The cover of this important new book on early modern death features a striking illustration of a marble corpse sculpted by the sixteenth-century French artist Ligier Richier. The image is central to the book's arguments, since this depiction of a transi-sculpture, which seems to evince consciousness and which figures death as a dynamic process of putrefaction, begins to explain why the cadaver appears so frequently as a paradoxical and disturbing figure in Renaissance drama. The Early Modern Corpse aims to examine the corpse in English Renaissance theater in relation to two discourses in early modern culture that radically redefined the ideology of the dead body: religious discussions of idolatry and scientific representations of anatomical dissection. The book's premise is that the actor's impersonation of the dead body in early modern drama stands as a theatrical and ritualized point of intersection between the public spheres of science and religion and the private life (and afterlife) of the early modern subject. Zimmerman's objective is to bring historicism and literary theory, especially psychoanalysis, into dialogue in order to investigate the haunting presence and ambivalent agency of the cadaver in Renaissance theater and culture. She is interested in moments that confuse stable categories, in the permeable boundaries between life and death — material and immaterial, inside and outside — and in the refusal of the corpse to become simply inert. She argues that the dead body in Elizabethan and Jacobean drama imaged the unknowable and the unspeakable, and as such, it provided a compelling figure for the simultaneously seductive and repellant aspects of the body's ineluctable materiality, a signifier of the inscrutability not only of death but of the body itself.
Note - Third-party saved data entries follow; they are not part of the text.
(** X5.  [fixBranchProtectionInfo] always returns.  It makes at most one
    call, sends nothing to the tracker, the entity channel or the progress
    channel, and hands back the repository it was given or that repository
    with the permission-denied flag set: it never clears the flag and
    touches no other field.  An error is returned only for a lookup error
    that is neither the permission denial nor "branch not protected", and
    then the repository is the one passed in. *)
Theorem fixBranchProtectionInfo_only_sets_the_flag (repository : Repository)
    (org : string) (w : World T) :
  exists r' oe w' dc dl,
    fixBranchProtectionInfo rc repository org w = Some ((r', oe), w')
    /\ step w w' dc [] [] [] dl
    /\ (List.length dc <= 1)%nat
    /\ (r' = repository \/ r' = set_NoBranchProtectionPermission repository true)
    /\ (NoBranchProtectionPermission repository = true ->
        NoBranchProtectionPermission r' = true)
    /\ (forall e, oe = Some e -> r' = repository /\ operational e = true).
Proof.
  destruct (fixBranchProtectionInfo_run rc repository org w)
    as (r' & oe & w' & dl & Hrun & Hstep & Hr & Hv & Hh & Hc & Hs & Hflag & Herr & _).
  exists r', oe, w', (branch_lookup rc repository org (transport w)), dl.
  split; [exact Hrun|]. split; [exact Hstep|].
  split.
  { unfold branch_lookup. destruct (DefaultBranchRef (Repository_ repository)) as [ref|];
      [|simpl; lia]. destruct (BranchProtectionRule_ ref); simpl; lia. }
  split.
  { destruct r' as [n v f h c sc], repository as [n0 v0 f0 h0 c0 sc0].
    simpl in *. subst.
    destruct (existsb denied_lookup _); rewrite ?orb_true_r, ?orb_false_r.
    - right. reflexivity.
    - left. reflexivity. }
  split.
  { intros Ht. rewrite Hflag, Ht. reflexivity. }
  intros e He. destruct (Herr e He) as (Hop & Hsame & _). split; assumption.
Qed.
(** C2, as the code has it. On every route and on both exits of the view
    function, every span opened during the request is in the store when
    the response is produced, ended exactly once, with the current span of
    the context restored: one span for /, /health and /api/error (also when
    it raises), two for /api/users and /api/orders, and four for /api/slow.
    The end time is not before the start time provided the clock is not
    set back while the request is served. *)
Theorem spans_closed_before_response (r : route) (w : world) :
  length (spans (snd (serve r w))) = length (spans w) + spans_of r /\
  length (opened r w) = spans_of r /\
  current (snd (serve r w)) = current w /\
  forall k s, opened r w !! k = Some s ->
    times_ended (length (spans w) + k) (performed r w) = 1 /\
    exists t, end_time s = Some t /\
              (steady w -> (start_time s <=? t)%float = true).
Proof.
  assert (Hclosed : forall name parent i j st attrs evs, i <= j ->
            let s' := Span name parent (at_ w i) (Some (at_ w j)) st attrs evs in
            exists t, end_time s' = Some t /\
                      (steady w -> (start_time s' <=? t)%float = true)).
  { intros name parent i j st attrs evs Hij. cbn. eexists. split; [reflexivity|].
    intros Hsteady. apply Hsteady. exact Hij. }
  assert (Hlen : length (spans (snd (serve r w))) = length (spans w) + spans_of r).
  { destruct r.
    + destruct (opened_return Home w _ _ _ _ _ (home_run w)) as (-> & _).
      cbn [snd after spans]. now rewrite length_app.
    + destruct (opened_return Health w _ _ _ _ _ (health_run w)) as (-> & _).
      cbn [snd after spans]. now rewrite length_app.
    + destruct (opened_return ApiUsers w _ _ _ _ _ (get_users_run w)) as (-> & _).
      cbn [snd after spans]. now rewrite length_app.
    + destruct (opened_return ApiOrders w _ _ _ _ _ (get_orders_run w)) as (-> & _).
      cbn [snd after spans]. now rewrite length_app.
    + destruct (opened_return ApiSlow w _ _ _ _ _ (slow_endpoint_run w)) as (-> & _).
      cbn [snd after spans]. now rewrite length_app.
    + destruct (fails w) eqn:Hdraw.
      * rewrite (serve_raise ApiError _ _ _ (error_endpoint_raise w Hdraw)),
          handle_exception_run.
        cbn [snd after current]. destruct (current w); cbn [after spans].
        -- now rewrite length_alter, length_app.
        -- now rewrite length_app.
      * destruct (opened_return ApiError w _ _ _ _ _ (error_endpoint_return w Hdraw))
          as (-> & _).
        cbn [snd after spans]. now rewrite length_app. }
  split; [exact Hlen|]. split; [unfold opened; rewrite length_drop; lia|].
  - destruct r.
    + destruct (opened_return Home w _ _ _ _ _ (home_run w)) as (-> & -> & ->).
      split; [reflexivity|]. intros k s Hs. pick Hs.
      split; [count_ends | apply Hclosed; lia].
    + destruct (opened_return Health w _ _ _ _ _ (health_run w)) as (-> & -> & ->).
      split; [reflexivity|]. intros k s Hs. pick Hs.
      split; [count_ends | apply Hclosed; lia].
    + destruct (opened_return ApiUsers w _ _ _ _ _ (get_users_run w)) as (-> & -> & ->).
      split; [reflexivity|]. intros k s Hs. pick Hs.
      all: split; [count_ends | apply Hclosed; lia].
    + destruct (opened_return ApiOrders w _ _ _ _ _ (get_orders_run w)) as (-> & -> & ->).
      split; [reflexivity|]. intros k s Hs. pick Hs.
      all: split; [count_ends | apply Hclosed; lia].
    + destruct (opened_return ApiSlow w _ _ _ _ _ (slow_endpoint_run w)) as (-> & -> & ->).
      split; [reflexivity|]. intros k s Hs. pick Hs.
      all: split; [count_ends | apply Hclosed; lia].
    + destruct (fails w) eqn:Hdraw.
      * pose proof (error_endpoint_raise w Hdraw) as Hrun.
        destruct (opened_raise ApiError w _ _ _ _ _ Hrun) as (_ & -> & ->).
        rewrite (serve_raise ApiError _ _ _ Hrun), handle_exception_run.
        split; [cbn [snd after current]; destruct (current w) eqn:Hc; cbn [after current]; congruence|].
        intros k s Hs. case_decide; pick Hs.
        all: split; [count_ends | apply Hclosed; lia].
      * destruct (opened_return ApiError w _ _ _ _ _ (error_endpoint_return w Hdraw))
          as (-> & -> & ->).
        split; [reflexivity|]. intros k s Hs. pick Hs.
        split; [count_ends | apply Hclosed; lia].
Qed.
(** The nearest integer to the rational [n / d], [0 < d], a tie going up:
    [floor (n/d + 1/2)]. *)
Definition Math_round_ratio (n d : Z) : Z := (2 * n + d) / (2 * d).

(** An integer as a binary64 number (exact below 2^53 in absolute value). *)
Definition toNumber (z : Z) : PrimFloat.float :=
  match z with
  | Z0 => PrimFloat.zero
  | Zpos _ => PrimFloat.of_uint63 (Uint63.of_Z z)
  | Zneg _ => PrimFloat.opp (PrimFloat.of_uint63 (Uint63.of_Z (- z)))
  end.

(** [Math.round(x)] of a binary64 number: the integer closest to [x], the
    one towards plus infinity on a tie.  A finite [x] is [(-1)^s * m * 2^e];
    zeros give 0 (the model has no use for NaN and the infinities, which are
    sent to 0 too). *)
Definition Math_round (x : PrimFloat.float) : Z :=
  match FloatOps.Prim2SF x with
  | SpecFloat.S754_finite s m e =>
      let n := if s then Zneg m else Zpos m in
      if 0 <=? e then n * 2 ^ e else Math_round_ratio n (2 ^ (- e))
  | _ => 0
  end.

(** [Math.round(a * (b / 100))] on integers [a], [b], in binary64 as the
    source computes it. *)
Definition roundPercent (a b : Z) : Z :=
  Math_round (PrimFloat.mul (toNumber a) (PrimFloat.div (toNumber b) (toNumber 100))).

Definition Math_max (a b : Z) : Z := Z.max a b.

(** [parseInt(s)] on decimal input: leading white space, an optional sign,
    then the longest run of digits; [None] is [NaN]. *)
Definition digit (c : ascii) : option Z :=
  let n := Z.of_nat (nat_of_ascii c) in
  if (48 <=? n) && (n <=? 57) then Some (n - 48) else None.

Fixpoint digits (acc : option Z) (s : string) : option Z :=
  match s with
  | EmptyString => acc
  | String c s' =>
      match digit c with
      | Some d => digits (Some (10 * default 0 acc + d)) s'
      | None => acc
      end
  end.

Definition parseInt (s : string) : option Z :=
  match trimStart s with
  | String "-"%char s' => Z.opp <$> digits None s'
  | String "+"%char s' => digits None s'
  | s' => digits None s'
  end.

End JS.

(** ** The [Date] object, after ECMA-262 (Time Values and Time Range)

    A [Date] is its time value, a [Z] of milliseconds since the epoch in
    UTC.  Local time is UTC shifted by the constant [LocalTZA]: the model
    has one offset, no daylight-saving change. *)

Module JSDate.

Definition msPerSecond : Z := 1000.
Definition msPerMinute : Z := 60000.
Definition msPerHour : Z := 3600000.
Definition msPerDay : Z := 86400000.

Definition Day (t : Z) : Z := t / msPerDay.
Definition TimeWithinDay (t : Z) : Z := t mod msPerDay.

Definition DaysInYear (y : Z) : Z :=
  if negb (y mod 4 =? 0) then 365
  else if negb (y mod 100 =? 0) then 366
  else if negb (y mod 400 =? 0) then 365
  else 366.

Definition DayFromYear (y : Z) : Z :=
  365 * (y - 1970) + (y - 1969) / 4 - (y - 1901) / 100 + (y - 1601) / 400.

Definition TimeFromYear (y : Z) : Z := msPerDay * DayFromYear y.

(** The largest [y] with [TimeFromYear y <= t], searched downwards from an
    upper estimate. *)
Fixpoint year_search (fuel : nat) (y d : Z) : Z :=
  match fuel with
  | O => y
  | S fuel' => if DayFromYear y <=? d then y else year_search fuel' (y - 1) d
  end.

Definition YearFromTime (t : Z) : Z :=
  let d := Day t in
  year_search (Z.to_nat (Z.abs d / 100000 + 4)) (1970 + Z.max (d / 365) (d / 366) + 1) d.

Definition InLeapYear (t : Z) : Z :=
  if DaysInYear (YearFromTime t) =? 366 then 1 else 0.

Definition DayWithinYear (t : Z) : Z := Day t - DayFromYear (YearFromTime t).

(** Day of the year on which month [m] (0 = January) begins. *)
Definition monthStart (m leap : Z) : Z :=
  match m with
  | 0 => 0
  | 1 => 31
  | 2 => 59 + leap
  | 3 => 90 + leap
  | 4 => 120 + leap
  | 5 => 151 + leap
  | 6 => 181 + leap
  | 7 => 212 + leap
  | 8 => 243 + leap
  | 9 => 273 + leap
  | 10 => 304 + leap
  | _ => 334 + leap
  end.

Definition MonthFromTime (t : Z) : Z :=
  let d := DayWithinYear t in
  let leap := InLeapYear t in
  if d <? 31 then 0
  else if d <? 59 + leap then 1
  else if d <? 90 + leap then 2
  else if d <? 120 + leap then 3
  else if d <? 151 + leap then 4
  else if d <? 181 + leap then 5
  else if d <? 212 + leap then 6
  else if d <? 243 + leap then 7
  else if d <? 273 + leap then 8
  else if d <? 304 + leap then 9
  else if d <? 334 + leap then 10
  else 11.

Definition DateFromTime (t : Z) : Z :=
  DayWithinYear t - monthStart (MonthFromTime t) (InLeapYear t) + 1.

Definition WeekDay (t : Z) : Z := (Day t + 4) mod 7.

Definition MakeTime (hour min sec ms : Z) : Z :=
  hour * msPerHour + min * msPerMinute + sec * msPerSecond + ms.

Definition MakeDay (year month date : Z) : Z :=
  let ym := year + month / 12 in
  let mn := month mod 12 in
  DayFromYear ym + monthStart mn (if DaysInYear ym =? 366 then 1 else 0) + date - 1.

Definition MakeDate (day time : Z) : Z := day * msPerDay + time.

Definition HourFromTime (t : Z) : Z := (t / msPerHour) mod 24.
Definition MinFromTime (t : Z) : Z := (t / msPerMinute) mod 60.

Section WithLocalTZA.
(** [LocalTZA]: the offset of local time from UTC, in milliseconds. *)
Variable LocalTZA : Z.

Definition LocalTime (t : Z) : Z := t + LocalTZA.
Definition UTC (t : Z) : Z := t - LocalTZA.

Definition getDay (d : Z) : Z := WeekDay (LocalTime d).
Definition getDate (d : Z) : Z := DateFromTime (LocalTime d).
Definition getHours (d : Z) : Z := HourFromTime (LocalTime d).
Definition getMinutes (d : Z) : Z := MinFromTime (LocalTime d).
Lemma glob_In (name_prefix : string) (dir : list Path) (p : Path) :
  In p (glob name_prefix dir) <->
  In p dir /\ prefix name_prefix (path_name p) = true.
Proof. unfold glob. apply filter_In. Qed.

Lemma glob_notna (name_prefix : string) (dir : list Path) :
  Forall (fun p => forall t, mtime p = Some t -> notna t = true) dir ->
  Forall (fun p => forall t, mtime p = Some t -> notna t = true)
         (glob name_prefix dir).
Proof.
  rewrite !Forall_forall. intros H p Hp. apply H.
  apply glob_In in Hp. apply Hp.
Qed.

Lemma glob_empty (name_prefix : string) (dir : list Path) :
  glob name_prefix dir = [] <->
  forall p, In p dir -> prefix name_prefix (path_name p) = false.
Proof.
  unfold glob. induction dir as [|q t IH]; cbn; [intuition|].
  destruct (prefix name_prefix (path_name q)) eqn:E; split.
  - discriminate.
  - intros H. specialize (H q (or_introl eq_refl)). congruence.
  - intros H p [<-|Hp]; [exact E|]. apply IH; assumption.
  - intros H. apply IH. intros p Hp. apply H. right. exact Hp.
Qed.

(** A function raises its own message on an empty list only, and raises
    at all on an empty list or on a list with an entry that leads to no
    file. *)
Lemma latest_of_raises (msg : string) (files : list Path) :
  (forall p, errno_message p <> msg) ->
  (latest_of msg files = FileNotFoundError msg <-> files = []) /\
  ((exists m, latest_of msg files = FileNotFoundError m) <->
   files = [] \/ exists p, In p files /\ dangling p = true).
Proof.
  intros Hmsg.
  destruct (latest_of_cases msg files)
    as [[-> E]|[[p [Hp [Dp E]]]|[f [rest [-> [F E]]]]]]; rewrite E.
  - split; split; eauto.
  - split; split.
    + intros H. injection H as H. destruct (Hmsg p H).
    + intros ->. destruct Hp.
    + intros _. right. eauto.
    + eauto.
  - split; split; try discriminate.
    + intros [m H]. discriminate H.
    + intros [H|[p [Hp Dp]]]; [discriminate H|].
      rewrite Forall_forall in F. rewrite (F p Hp) in Dp. discriminate Dp.
Qed.

Lemma errno_not_raw (p : Path) : errno_message p <> no_raw_files.
Proof. discriminate. Qed.

Lemma errno_not_processed (p : Path) : errno_message p <> no_processed_files.
Proof. discriminate. Qed.

Lemma errno_not_parquet (p : Path) : errno_message p <> no_parquet_files.
Proof. discriminate. Qed.
(** * wp-mcp: authentication manager, rate limiter and HTTP client wrapper

    A shallow embedding of

      - [src/types.ts]                       (error taxonomy, configuration records),
      - [src/auth/authentication-manager.ts] (class WordPressAuthenticationManager),
      - [src/auth/http-client.ts]            (classes RateLimiter and WordPressHttpClient),

    followed by the properties of the specification that concern them.

    Conventions.
      - A JavaScript string is a [string]; each [ascii] stands for one UTF-16
        code unit below 256 (the Latin-1 range).
      - A JavaScript number that holds a time in milliseconds, an HTTP status
        or a counter is a [Z].
      - [Date.now()] is an explicit argument [now], or the clock of the
        [World] for the HTTP client.
      - A method that throws returns a [result]; a method that throws after
        having mutated [this] returns the mutated object next to the error.
      - [new RegExp(pattern, 'gi')], for a pattern taken from the
        configuration, belongs to the platform: [RegExp.Engine] fixes what it
        does with plain-text patterns and leaves the rest open, and the
        theorems hold for every engine.
      - [HttpClient.request] is a call of the client that runs alone;
        [Concurrent] interleaves calls that overlap at their [await]s. *)

From Stdlib Require Import ZArith List String Ascii Bool Lia DecimalString DecimalPos Sorted.
Import ListNotations.
Open Scope string_scope.
Open Scope Z_scope.

(* ================================================================= *)
(** * Part I: the program *)
(* ================================================================= *)

(** ** JavaScript primitives used by the source *)

Module Js.

(** Template-literal rendering [`${n}`] of an integral number. *)
Definition show (n : Z) : string := NilZero.string_of_int (Z.to_int n).

(** [Math.ceil(a / b)] for integers [a] and a positive integer [b]. *)
Definition ceil_div (a b : Z) : Z := - ((- a) / b).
Julia Kristeva, Mary Douglas, and Georges Bataille make appearances in her theoretical introduction, but it is Walter Benjamin's idea of the Trauerspiel, a theory that is itself historically grounded in Baroque drama, that provides the central conceptual matrix. Trauerspiel explains the paradoxical fascination with the dead, for, as Benjamin argued, the concept captures the sorrow generated by the human yearning for transcendence and the inevitable confrontation with physis, the materiality and mortality of the body. The cadaver signifies the principle of vitality that emerges from, and in spite of, the body's disintegration in death. It is also an idea that helps to account for the stylistic excesses and metatheatricality that characterize the sensationalist drama of Elizabethan and Jacobean England, features that Zimmerman examines in persuasive and illuminating detail in the three [End Page 637] chapters on the drama. Each of these chapters treats a pair of plays: chapter 3, on The Second Maiden's Tragedy and The Duke of Milan, explores the idolatrous object of desire; chapter 4, on The Revenger's Tragedy and The Duchess of Malfi, looks at the sexualized and reproductive power of the corpse, its semianimate aspects; and the final chapter, on Macbeth and Hamlet, explores the "interstitial ambience" between life and death.

The conceptual core of the book is the second chapter, "Body Imaging and Religious Reform," in which Zimmerman provides the central historical arguments about the Reformation and changing ideas about the culture of death. Exploring such topics as Resurrection, the Eucharist, purgatory, and the fate of the soul after death, she maps the medieval and Catholic inheritance, turning in the last part of the chapter to a convincing close analysis of the 1547 homily on idolatry and Foxe's Acts and Monuments. Because Protestant iconoclasts sought to discard the material body in order to focus on an invisible soul, she argues, the corpse becomes a conflicted site both for reformers and for playwrights. The presence, or indeed the performance, of the cadaver inevitably evokes changing conceptions of body-soul relations, and nowhere more insistently than in the Middleton and Massinger plays that stage necrophilia.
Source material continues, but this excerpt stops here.